The first two links are the same. The guy is promoting his Copenhagen Consensus group to the Telegraph. The only additional information in the Telegraph is the cost, which he calls the "best guess" pulled from "plenty of literature," but naturally which guess is best is subjective, and he did not reference that analysis. Numbers given without access to the calculations and assumptions are worthless because changing the assumptions in future economics analysis can give you any result you want.

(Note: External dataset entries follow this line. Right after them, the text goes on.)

(** ** Login *)
(** No lock on a throttling key at [now], in a store the flow read. *)
Definition unlocked (w : World) (now : Z) (h : list u8) : Prop := ∃ d, (later (w_db w) d ∧ O (SawStore d d)) ∧ (admin_throttle h d ≫= λ r, locked_for r now) = None.
Lemma throttle_wait_loop_shown keys now wait w w' : run (throttle_wait_loop keys now wait) w w' (Ok None) →
  wait = None ∧ env w w' ∧ Forall (λ kh, unlocked w now kh.2) keys.
Proof.
  revert wait w. induction keys as [|[k h] keys IH]; intros wait w; cbn [throttle_wait_loop].
  { intros [He ->]%run_ret. split_and!; [done|done|constructor]. }
  intros (w1 & row & (d & [Hd Ho] & -> & Hw1)%run_read & Hr)%run_try. apply IH in Hr as (Hw & He & Hk).
  assert (env w w1) as H1 by exact (transitivity Hd Hw1). destruct (admin_throttle h d ≫= _) as [n|] eqn:El; [done|].
  split_and!; [done|by etransitivity|]. constructor; [by exists d|]. eapply Forall_impl; [exact Hk|]. intros kh (d' & [Hd' ?] & Hu). exists d'. split_and!; [by etransitivity|done|done].
Qed.
Lemma throttle_wait_shown keys w w' : run (throttle_wait keys) w w' (Ok None) → env w w' ∧ ∃ now, O (SawClock now) ∧ Forall (λ kh, unlocked w now kh.2) keys.
Proof.
  intros (w1 & now & [H1 Hnow]%run_clock & (_ & He & Hk)%throttle_wait_loop_shown)%run_bind. split; [by etransitivity|]. exists now. split; [done|].
  eapply Forall_impl; [exact Hk|]. intros kh (d' & [Hd' ?] & Hu). exists d'. split_and!; [by etransitivity|done|done].
Qed.
Lemma hashed_shown {A} (r : result PasswordError A) w w' v : run (hashed (Work r Done)) w w' (Ok v) → env w w' ∧ r = Ok v.
Proof.
  intros (w1 & x & (w0 & y & H0 & Hy & [H1 ->]) & [He Hv])%run_bind. split; [by repeat (etransitivity; [eassumption|])|].
  destruct Hy as [->| ->]; [|done]. by destruct r; simplify_eq/=.
Qed.
(** The second factor of a login, allowed by the policy for this client and account. *)
Definition second_shown (a : AdminAccountRow) (creds : list WebAuthnCredentialRow) (policy : FactorPolicy) (req : LoginRequest) (v : Verified) (w w' : World) : Prop :=
  match lr_second_factor req with
  | Some (SfAssertion asr) => fp_webauthn policy = true ∧ vf_method v = WebAuthn ∧
      between (key_shown a creds asr (webauthn_challenge E PLogin (lr_login_nonce req))) w w'
  | Some (SfTotp code) => v = verified_totp ∧ (is_empty code = true ∨ fp_totp policy = true) ∧ between (totp_shown a code) w w'
  | None => v = verified_totp ∧ between (totp_shown a "") w w'
  end.
Lemma second_env a creds policy req v w0 w w' w1 : env w0 w → second_shown a creds policy req v w w' → env w' w1 → second_shown a creds policy req v w0 w1.
Proof.
  intros H0 Hs H1. unfold second_shown in *. destruct (lr_second_factor req) as [[code|asr]|].
  - destruct Hs as (? & ? & Hs). split_and!; [done..|]. by eapply between_env.
  - destruct Hs as (? & ? & Hs). split_and!; [done..|]. by eapply between_env.
  - destruct Hs as (? & Hs). split; [done|]. by eapply between_env.
Qed.
Lemma login_second_shown a creds policy req peer w w' v : run (login_second E a creds policy req peer) w w' (Ok (inr v)) → second_shown a creds policy req v w w'.
Proof.
  unfold login_second, second_shown. assert (∀ code, run (let+ ok := check_totp E a code in ret (if ok : bool then inr verified_totp else inl "invalid_credentials")) w w'
    (Ok (inr v)) → v = verified_totp ∧ between (totp_shown a code) w w') as Ht.
  { intros code (w1 & ok & Hv & [He Eq]%run_ret)%run_try. destruct ok; [|done]. injection Eq as <-. split; [done|]. apply check_totp_shown in Hv. by eapply between_env. }
  destruct (lr_second_factor req) as [[code|asr]|].
  - destruct (negb (is_empty code) && negb (fp_totp policy)) eqn:Eg; [by intros [_ ?]%run_ret|]. intros [-> H]%Ht. split_and!; [done| |done].
    destruct (is_empty code); [by left|]. right. by destruct (fp_totp policy).
  - destruct (fp_webauthn policy); [|by intros [_ ?]%run_ret]. intros (w1 & o & Hv & [He Eq]%run_ret)%run_try. destruct o as [u|]; [|done]. injection Eq as <-.
    apply check_assertion_shown in Hv as [Hv Hm]. split_and!; [done|done|]. by eapply between_env.
  - cbn [is_empty negb andb]. intros [-> H]%Ht. done.
Qed.
Definition credentials_shown (a : AdminAccountRow) (creds : list WebAuthnCredentialRow) (groups : list string) (req : LoginRequest) (v : Verified) (w w' : World) : Prop :=
  aa_state a = ACCOUNT_ACTIVE ∧
  (∃ phc pv, aa_password_phc a = Some phc ∧ pv_ok pv = true ∧
    verify_sync (en_unicode E) (en_argon E) C (en_hasher E) (lr_password req) phc (aa_pepper_id a) = Ok pv) ∧
  second_shown a creds
    (factor_policy (en_config E) (client_info (lr_client req)).1 groups (not_null (aa_totp_secret_enc a)) (negb (no_creds creds))) req v w w'.
Lemma dummy_not_ok {A} password (r : string) w w' (x : A) : ¬ run (dummy E password (inl r)) w w' (Ok (inr x)).
Proof. intros (w1 & v & _ & [_ ?]%run_ret)%run_try. done. Qed.
Lemma login_verify_shown nonce_ok acct creds groups req peer w w' a v : run (login_verify E nonce_ok acct creds groups req peer) w w' (Ok (inr (a, v))) →
  nonce_ok = true ∧ acct = Some a ∧ credentials_shown a creds groups req v w w'.
Proof.
  unfold login_verify, credentials_shown. destruct nonce_ok; cbn [negb]; [|by intros ?%dummy_not_ok]. destruct acct as [b|]; [|by intros ?%dummy_not_ok].
  destruct (Z.eqb_spec (aa_state b) ACCOUNT_ACTIVE) as [Hact|]; cbn [andb]; [|by intros ?%dummy_not_ok]. destruct (not_null _ || _); [|by intros ?%dummy_not_ok].
  destruct (aa_password_phc b) as [phc|] eqn:Ep; [|by intros ?%dummy_not_ok]. intros (w1 & pv & [H1 Hpv]%hashed_shown & Hr)%run_try.
  destruct (pv_ok pv) eqn:Eok; cbn [negb] in Hr; [|by apply run_ret in Hr as [_ ?]]. apply run_try in Hr as (w2 & [reason|second] & Hs & Hr); [by apply run_ret in Hr as [_ ?]|].
  apply run_bind in Hr as (w3 & [] & H3 & [He [= <- <-]]%run_ret). apply (run_calls (λ _, True)) in H3; [|unfold rehash; flow].
  split_and!; [done|done|done|by exists phc, pv|]. apply login_second_shown in Hs.
  eapply second_env; [exact H1|exact Hs|by etransitivity].
Qed.
(** The session a login opens: the account's, under the hash of the token it answers, bound
    to the peer, with the assurance of the factor shown and within the configured lifetime. *)
Definition session_opened (a : AdminAccountRow) (v : Verified) (peer : PeerInfo) (token : list u8) (row : AdminSessionRow) (w w' : World) : Prop :=
  between (λ d d1, admin_insert_session row d = (d1, Ok tt)) w w' ∧
  (∃ raw, length raw = 32%nat ∧ token = TOKEN_PREFIX ++ ac_b64url C raw) ∧ ss_hash row = ac_sha256 C token ∧ ss_admin_id row = aa_admin_id a ∧
  ss_aal row = vf_aal v ∧ ss_source_ip row = canonical_ip (pi_ip peer) ∧ ss_client_cert row = pi_client_cert_sha256 peer ∧
  O (SawClock (ss_created_at row)) ∧ ss_mfa_at row = ss_created_at row ∧ ss_absolute_expires_at row = sat_i64 (ss_created_at row + cfg_absolute_lifetime_secs (en_config E)).
Lemma open_session_shown a peer client v restricted w w' token row : run (open_session E a peer client v restricted) w w' (Ok (token, row)) →
  session_opened a v peer token row w w' ∧ ss_restricted row = (if restricted then 1 else 0).
Proof.
  unfold open_session. intros (w1 & now & [H1 Hnow]%run_clock & Hr)%run_bind. apply run_try in Hr as (w2 & live & (d0 & [Hd0 _] & _ & Hw2)%run_read & Hr).
  apply run_bind in Hr as (w3 & [] & H3 & Hr). apply (run_calls (λ _, True)) in H3; [|flow]. apply run_bind in Hr as (w4 & raw & H4 & Hr).
  destruct H4 as (w5 & b & H5 & Hlen & [H6 ->]). cbn [new_session_token] in Hr. apply run_try in Hr as (w6 & [] & (d & d1 & Hd & [Hins Ho] & Hd1)%run_query & [He [= <- <-]]%run_ret).
  split; [|done]. split_and!; try done; [|by exists raw]. exists d, d1. split_and!; [chain|done|done|chain].
Qed.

The Copenhagen Consensus' ranking of world issues is based on the following question “What would be the best ways of advancing global welfare, and particularly the welfare of developing countries, supposing that an additional $50 billion of resources were at governments’ disposal?” So their result is only relevent if that is your goal. Pesonally I think that's a rather specific goal, and is not mine. Also, it is obvious that investment in reducing CO2 emissions will not cause visible changes right now. But that's exactly the problem, because greenhouse gases last so long (30 yr for CO2 I think I read but I'm getting lazy here.) So if we wait around to make the investment in the same fiscal year that it will save us (you know typical gov't and corporate thinking) we are going to have some problems. This article http://www.msnbc.msn.com/id/7225653/ says that even if CO2 emissions had already stopped, we would still be looking at an 8 in rise in the sea level. Studies I have read into (not this one) take into account the increase of antartic ice that your NASA article mentions. Though even they do not deny warming, "You can see with this dataset that what is happening in the Antarctic is not what would be expected from a straightforward global warming scenario, but a much more complicated set of events," Parkinson said. Groundbreaking! We don't fully understand the earth and generally oversimply models of it. True. Anyway http://www.grida.no/climate/vital/24.htm says mean rise varies from 13cm to 94cm in 2100. What is that going to cost? If the UCS says we'll save money by 2020 using renewables, and some others say it will be $150b a year (clearly it will go down - but I don't know for how long this is supposed to be) then the reality is that it'll probably cost more at first (like those crippling $4 my parents pay) and eventually, 2030 maybe, get cheaper - but no matter what it cost, it's cheaper than having cities go underwater.

I said you were being dishonest about Bush? "I will take your word for it, as I do not know otherwise."

By Blogger Damon, at Saturday, October 08, 2005 12:54:00 PM  

Ok good, sounds like we're done. I just didn't know why you quoted that article. "Here is someone's opinion." So I was clarifying if it was being presented as your opinion. Anyway seems we've put forth the arguments and the defense and/or prosecution, whoever was who, rests.

Oh yeah and the European Space Agency launched a satelite yesterday to definitively measure ice volume for better modeling of climate change. The two problems are 1. They lost contact with it within hours of launch. 2. Very accurate measurements today are just today's measurements. We cannot calculate rate of change from that. 135 million euro well spent.